7. Investments in subsidiaries
Change in consolidation scope
Seventh Plane Networks Pvt. was sold on 02.09.2019. All assets and liabilities were transferred to the new owners on this date and were therefore no longer included in the consolidated balance sheet for 2019. The result of Seventh Plane Networks Pvt. Ltd., by contrast, was included in the consolidated annual accounts for 2019 up to the transaction date with an annual operating turnover of CHF 2.0 million. At the time of the sale, the balance sheet total was CHF 0.3 million and the shareholders’ equity CHF -0.5 million. The sale of Seventh Plane Networks Pvt. Ltd. generated an overall profit of CHF 0.1 million. This comprises CHF 0.9 million amortisation of goodwill (“recycled” via the income statement, since it was offset directly against equity at the time of acquisition) and CHF 1.0 million profit from the sale of the shares.
art.fair International GmbH, Cologne, was sold on 29.05.2019. This resulted in a loss of CHF 0.2 million.
On 30.04.2017, MCH US Corp. acquired 100 % of the shares in MC2, New York (USA) and, at the same time, took over control of the company. In a further step, 2 % of the shares were sold to the local management. MCH Group Ltd. had a repurchasing right permitting it to buy back, indirectly via MCH US Corp., as of 30.04.2020, the shares in Creative Management Services LLC held by the management. MCH Group Ltd. could similarly be obliged by any member of the management to buy back their individual share in Creative Management Services LLC indirectly via MCH US Corp. The management made use of this right and sold the 2 % to MCH US Corp. on 26.06.2020 for CHF 1.1 million. CHF 0.8 million was offset directly against retained earnings.

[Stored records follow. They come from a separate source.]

(** A code, for a user whose password was given. *)
Lemma wp_second_code past userID code (post : list Did → Res mfaError unit → Prop) :
  owned rq userID past → password_shown userID past →
  (∀ past' r, past `prefix_of` past' → (r = Ok () → code_used cfg code userID past') → post past' r) →
  wp guard past (mfa_Verify (cfg_MFAService cfg) userID code) post.
Proof.
  intros Hown Hshown Hpost. apply wp_from, wp_frame. unfold mfa_Verify, mfa_fail. wp_steps; try done.
  all: intros Hp.
  all: try (split; [eapply owned_mono; [exact Hp|done]|eapply password_shown_mono; [exact Hp|done]]).
  all: apply Hpost; [done|]; intros Hok; try done; destruct_negb; try (by case_match).
  all: eexists; split_and!; [auto with did|done|].
  - left. eexists _, _. split; [eassumption|]. subst. auto with did.
  - right. match goal with u : unit |- _ => destruct u end. auto with did.
Qed.

(** Both, as [regenerateAccountMFARecoveryCodes] and [disableAccountMFA] ask. *)
Lemma wp_confirm past userID password (post : list Did → Reply + User → Prop) :
  owned rq userID past →
  (∀ past' r, past `prefix_of` past' →
     (∀ user, r = inr user → password_shown userID past' ∧ did (CUsersFind userID) (Ok user) ∈ past') → post past' r) →
  wp guard past (verifyAccountPassword userID password) post.
Proof.
  intros Hown Hpost. unfold verifyAccountPassword. apply wp_do; [done|]. intros [user|e]; [|apply wp_ret, Hpost; [pre|done]].
  apply wp_bind, wp_password.
  { exists userID. eapply owned_mono; [|done]. pre. }
  intros past' r Hp Hr. apply wp_ret, Hpost; [pre|]. intros user' Hok. destruct r as [v|]; [|done]. case_decide as Hid; [done|].
  injection Hok as ->. subst userID. split; [|eapply did_prefix; [exact Hp|]; auto with did].
  exists (u_Username user'), password. by apply Hr.
Qed.

Lemma wp_factors past userID input (post : list Did → Reply + Res mfaError unit → Prop) :
  owned rq userID past →
  (∀ past' r, past `prefix_of` past' →
     (r = inr (Ok ()) → password_shown userID past' ∧ ∃ code, code_used cfg code userID past') → post past' r) →
  wp guard past (require_factors cfg rq userID input) post.
Proof.
  intros Hown Hpost. unfold require_factors. apply wp_try, wp_bind, wp_confirm; [done|]. intros past1 [r|user] Hp1 Hr1; apply wp_ret; [by apply Hpost|].
  destruct (Hr1 user eq_refl) as [Hshown _].
  apply wp_try, wp_bind, (wp_mfa_attempt cfg guard); [auto|]. intros past2 [r|[]] Hp2 _; apply wp_ret; [apply Hpost; [pre|done]|].
  apply wp_bind, wp_second_code; [eapply owned_mono; [|done]; pre|by eapply password_shown_mono|].
  intros past3 r Hp3 Hr3. apply wp_ret, Hpost; [pre|]. intros [= ->]. split; [eapply password_shown_mono; [|done]; pre|].
  eexists. by apply Hr3.
Qed.

(** The attempts at an address. *)
Lemma wp_verification past userID (post : list Did → Reply + unit → Prop) :
  owned rq userID past →
  (∀ past' r, past `prefix_of` past' → (r = inr () → verification_attempt rq past') → post past' r) →
  wp guard past (allowEmailVerificationAttempt cfg rq userID) post.
Proof.
  intros Hown Hpost. unfold allowEmailVerificationAttempt. apply wp_try, wp_bind, (wp_attempt guard); [auto|].
  intros past1 [r|[]] Hp1 Hr1; apply wp_ret; [by apply Hpost|]. apply (wp_attempt guard); [auto|].
  intros past2 [r|[]] Hp2 Hr2; (apply Hpost; [pre|]); [done|]. intros _. split; [by eapply allowed_mono|].
  exists userID. split; [eapply owned_mono; [|done]; pre|done].
Qed.

(** A token that verifies an address, and its message. *)
Lemma wp_issue_verification past userID (post : list Did → Res identityError string → Prop) :
  own_account rq userID past → verification_attempt rq past → (∀ past' r, past `prefix_of` past' → post past' r) →
  wp guard past (verification_Issue userID (cfg_EmailVerificationTTL cfg)) post.
Proof.
  intros Hown Hatt Hpost. apply wp_from, wp_frame. unfold verification_Issue. wp_steps; try done; intros Hp; try by apply Hpost.
  split; [eapply own_account_mono; [exact Hp|done]|eapply verification_attempt_mono; [exact Hp|done]].
Qed.

Lemma wp_send_verification past user (post : list Did → bool → Prop) :
  own_account rq (u_ID user) past → verification_attempt rq past → (∀ past' r, past `prefix_of` past' → post past' r) →
  wp guard past (sendEmailVerification cfg user) post.
Proof.
  intros Hown Hatt Hpost. unfold sendEmailVerification. destruct (u_Email user) as [email|]; [|by apply Hpost].
  destruct (_ || _); [by apply Hpost|]. apply wp_bind, wp_issue_verification; [done..|]. intros past1 [t|e] Hp1; [|by apply Hpost].
  apply wp_do; [eapply verification_attempt_mono; [exact Hp1|done]|]. intros sent. apply wp_ret, Hpost. pre.
Qed.

Lemma wp_sent past userID sent (post : list Did → Reply → Prop) :
  (∀ past' r, past `prefix_of` past' → post past' r) → wp guard past (verification_sent rq userID sent) post.
Proof. intros Hpost. unfold verification_sent. destruct sent; apply wp_bind, wp_audit_event; intros past' Hp; by apply wp_ret, Hpost. Qed.

(** ** The end of sessions *)

Lemma wp_cleaned past sessions (post : list Did → unit → Prop) :
  sessions_ended past →
  (∀ past', past `prefix_of` past' →
     (∀ s, s ∈ sessions → tokens_revoked s past' ∧ (s.1 ≠ "" → applications_told s.1 past')) → post past' ()) →
  wp guard past (cleanupRevokedSessions cfg sessions) post.
Proof.
  intros Hended Hpost. apply wp_from. apply wp_cleanup; [|done]. intros past' q Hq Hp.
  assert (sessions_ended past') by (eapply sessions_ended_mono; [exact Hp|done]).
  destruct q; try done; [by destruct op|by apply bool_decide_eq_true in Hq|by destruct op].
Qed.

(** What is revoked with the password. *)
Definition credentials_revoked (u except : string) (past : list Did) : Prop :=
  (∃ revoked listed, did (CSessionsList u) listed ∈ past ∧ did (CSessionsRevokeAll u except) revoked ∈ past ∧
     ∀ l n, listed = Ok l → revoked = Ok n → ∀ s, s ∈ l → s_ID s ≠ except →
       tokens_revoked (s_ID s, s_UserID s) past ∧ (s_ID s ≠ "" → applications_told (s_ID s) past)) ∧
  (∃ now a, did (CStore (OpRevokeUserTokens u except now)) a ∈ past) ∧ ∃ n, did (CMfaDeleteDevices u) n ∈ past.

With the purchase and assignment agreement of 03.07.2015, MCH Group Ltd. acquired 20 % of the share capital of metron Vilshofen GmbH, Vilshofen (Germany) as per 01.01.2015. With regard to the remaining 80 % of the capital shares, the parties had agreed in the purchase and assignment agreement that the sale, which similarly took place on 03.07.2015, would be completed with effect on 01.01.2019. The purchase and assignment agreement of 03.07.2015 gave both parties the right of withdrawal by the end of 31.12.2018, with this right to be exercised by 30.09.2018. With the amendment agreement of 08.08.2018, the parties amended the contents of the purchase and assignment agreement of 03.07.2015. MCH Group Ltd. was granted certain purchase rights with regard to the remaining 80 % capital share and subjected to certain co-selling obligations with regard to its capital share of 20 %. The right of withdrawal was extended until the end of 31.12.2021, to be exercised by 30.09.2021, and the content was modified. The holding in metron Vilshofen GmbH was sold to the owners on 26.03.2020 without profit or loss.
MCH Swiss Exhibition (Basel) Ltd. acquired 67.5 % of the shares in Masterpiece London Ltd. on 30.11.2017 and, at the same time, took over control of the company. The minority shareholders of Masterpiece London Ltd. are entitled to sell their shares to MCH Swiss Exhibition (Basel) Ltd. following registration of the 2020 audited annual accounts. In return, MCH Swiss Exhibition (Basel) Ltd. is entitled to acquire the remaining shares in Masterpiece London Ltd. following registration of the 2023 audited annual accounts. Both options can be exercised up to 40 days following registration of the 2032 audited annual accounts. Since this is an equity transaction, the call/put agreement is not recognised in the balance sheet until the call or put option is exercised.